**TRY IT**
What is needed here is an exact copy of every entry.

**INPUT RECORDS**
--

(** The inner [do ... while (nread > 0)] loop: [pending] holds the [nread]
    bytes at [out_ptr].  Answers [true] once all of them are written and
    [false] where the code jumps to [out_error]. *)
Fixpoint cp_write_all (fuel : nat) (fd_to : nat) (pending : list Byte.byte)
  : M bool :=
  match fuel with
  | O => out_of_fuel
  | S fuel' =>
      do r <- sys_write fd_to pending;
      match r with
      | Ok nwritten =>
          let pending' := drop nwritten pending in
          if (0 <? length pending')%nat
          then cp_write_all fuel' fd_to pending'
          else ret true
      | Err e =>
          if decide (e = EINTR)
          then cp_write_all fuel' fd_to pending
          else ret false
      end
  end.

(** The outer [while] loop and what follows it. *)
Fixpoint cp_loop (fuel : nat) (fd_to fd_from : nat) : M Z :=
  match fuel with
  | O => out_of_fuel
  | S fuel' =>
      do r <- sys_read fd_from cp_buf_size;
      match r with
      | Ok chunk =>
          if (0 <? length chunk)%nat then
            do written <- cp_write_all fuel' fd_to chunk;
            if written then cp_loop fuel' fd_to fd_from
            else cp_out_error fd_from (Some fd_to)
          else
            (* nread == 0 *)
            do c <- sys_close fd_to;
            match c with
            | Err _ => cp_out_error fd_from None
            | Ok _ => run sys_close fd_from; ret 0
            end
      | Err _ => cp_out_error fd_from (Some fd_to)
      end
  end.

Definition cp (fuel : nat) (to from : string) : M Z :=
  do fd_from <- sys_open_rdonly from;
  match fd_from with
  | Err _ => ret (-1)
  | Ok fd_from =>
      do fd_to <- sys_open_excl to;
      match fd_to with
      | Err _ => cp_out_error fd_from None
      | Ok fd_to => cp_loop fuel fd_to fd_from
      end
  end.

(** ** Entry operations *)

Section Commands.

Variable sg : bool.

(** The commit step of [command_put]. *)
Definition command_put_commit (tmpfilename : string)
    (cache_entry_path : cache_entry_path_t) : M Z :=
  do r <- sys_rename tmpfilename (fullpath cache_entry_path);
  match r with
  | Err _ => ret RET_FILE_OPS
  | Ok _ => ret 0
  end.

(** [command_put] from the copy into the temporary file onwards. *)
Definition command_put_copy (fuel : nat) (tmpfilename : string)
    (cache_entry_path : cache_entry_path_t) (source_file_path : string) : M Z :=
  do c <- cp fuel tmpfilename source_file_path;
  if c <? 0 then ret RET_FILE_OPS
  else command_put_commit tmpfilename cache_entry_path.

(** [command_put] once the shard directory is known to exist. *)
Definition command_put_stage (fuel : nat)
    (cache_entry_path : cache_entry_path_t) (source_file_path : string) : M Z :=
  let tmpfilename := tmpfilename_of cache_entry_path in
  do u <- sys_unlink tmpfilename;
  match u with
  | Err e =>
      if decide (e = ENOENT)
      then command_put_copy fuel tmpfilename cache_entry_path source_file_path
      else ret RET_FILE_OPS
  | Ok _ =>
      command_put_copy fuel tmpfilename cache_entry_path source_file_path
  end.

--

**YOUR SOLUTION**
(** The inner [do ... while (nread > 0)] loop: [pending] holds the [nread]
    bytes at [out_ptr].  Answers [true] once all of them are written and
    [false] where the code jumps to [out_error]. *)
Fixpoint cp_write_all (fuel : nat) (fd_to : nat) (pending : list Byte.byte)
  : M bool :=
  match fuel with
  | O => out_of_fuel
  | S fuel' =>
      do r <- sys_write fd_to pending;
      match r with
      | Ok nwritten =>
          let pending' := drop nwritten pending in
          if (0 <? length pending')%nat
          then cp_write_all fuel' fd_to pending'
          else ret true
      | Err e =>
          if decide (e = EINTR)
          then cp_write_all fuel' fd_to pending
          else ret false
      end
  end.

(** The outer [while] loop and what follows it. *)
Fixpoint cp_loop (fuel : nat) (fd_to fd_from : nat) : M Z :=
  match fuel with
  | O => out_of_fuel
  | S fuel' =>
      do r <- sys_read fd_from cp_buf_size;
      match r with
      | Ok chunk =>
          if (0 <? length chunk)%nat then
            do written <- cp_write_all fuel' fd_to chunk;
            if written then cp_loop fuel' fd_to fd_from
            else cp_out_error fd_from (Some fd_to)
          else
            (* nread == 0 *)
            do c <- sys_close fd_to;
            match c with
            | Err _ => cp_out_error fd_from None
            | Ok _ => run sys_close fd_from; ret 0
            end
      | Err _ => cp_out_error fd_from (Some fd_to)
      end
  end.

Definition cp (fuel : nat) (to from : string) : M Z :=
  do fd_from <- sys_open_rdonly from;
  match fd_from with
  | Err _ => ret (-1)
  | Ok fd_from =>
      do fd_to <- sys_open_excl to;
      match fd_to with
      | Err _ => cp_out_error fd_from None
      | Ok fd_to => cp_loop fuel fd_to fd_from
      end
  end.

(** ** Entry operations *)

Section Commands.

Variable sg : bool.

(** The commit step of [command_put]. *)
Definition command_put_commit (tmpfilename : string)
    (cache_entry_path : cache_entry_path_t) : M Z :=
  do r <- sys_rename tmpfilename (fullpath cache_entry_path);
  match r with
  | Err _ => ret RET_FILE_OPS
  | Ok _ => ret 0
  end.

(** [command_put] from the copy into the temporary file onwards. *)
Definition command_put_copy (fuel : nat) (tmpfilename : string)
    (cache_entry_path : cache_entry_path_t) (source_file_path : string) : M Z :=
  do c <- cp fuel tmpfilename source_file_path;
  if c <? 0 then ret RET_FILE_OPS
  else command_put_commit tmpfilename cache_entry_path.

(** [command_put] once the shard directory is known to exist. *)
Definition command_put_stage (fuel : nat)
    (cache_entry_path : cache_entry_path_t) (source_file_path : string) : M Z :=
  let tmpfilename := tmpfilename_of cache_entry_path in
  do u <- sys_unlink tmpfilename;
  match u with
  | Err e =>
      if decide (e = ENOENT)
      then command_put_copy fuel tmpfilename cache_entry_path source_file_path
      else ret RET_FILE_OPS
  | Ok _ =>
      command_put_copy fuel tmpfilename cache_entry_path source_file_path
  end.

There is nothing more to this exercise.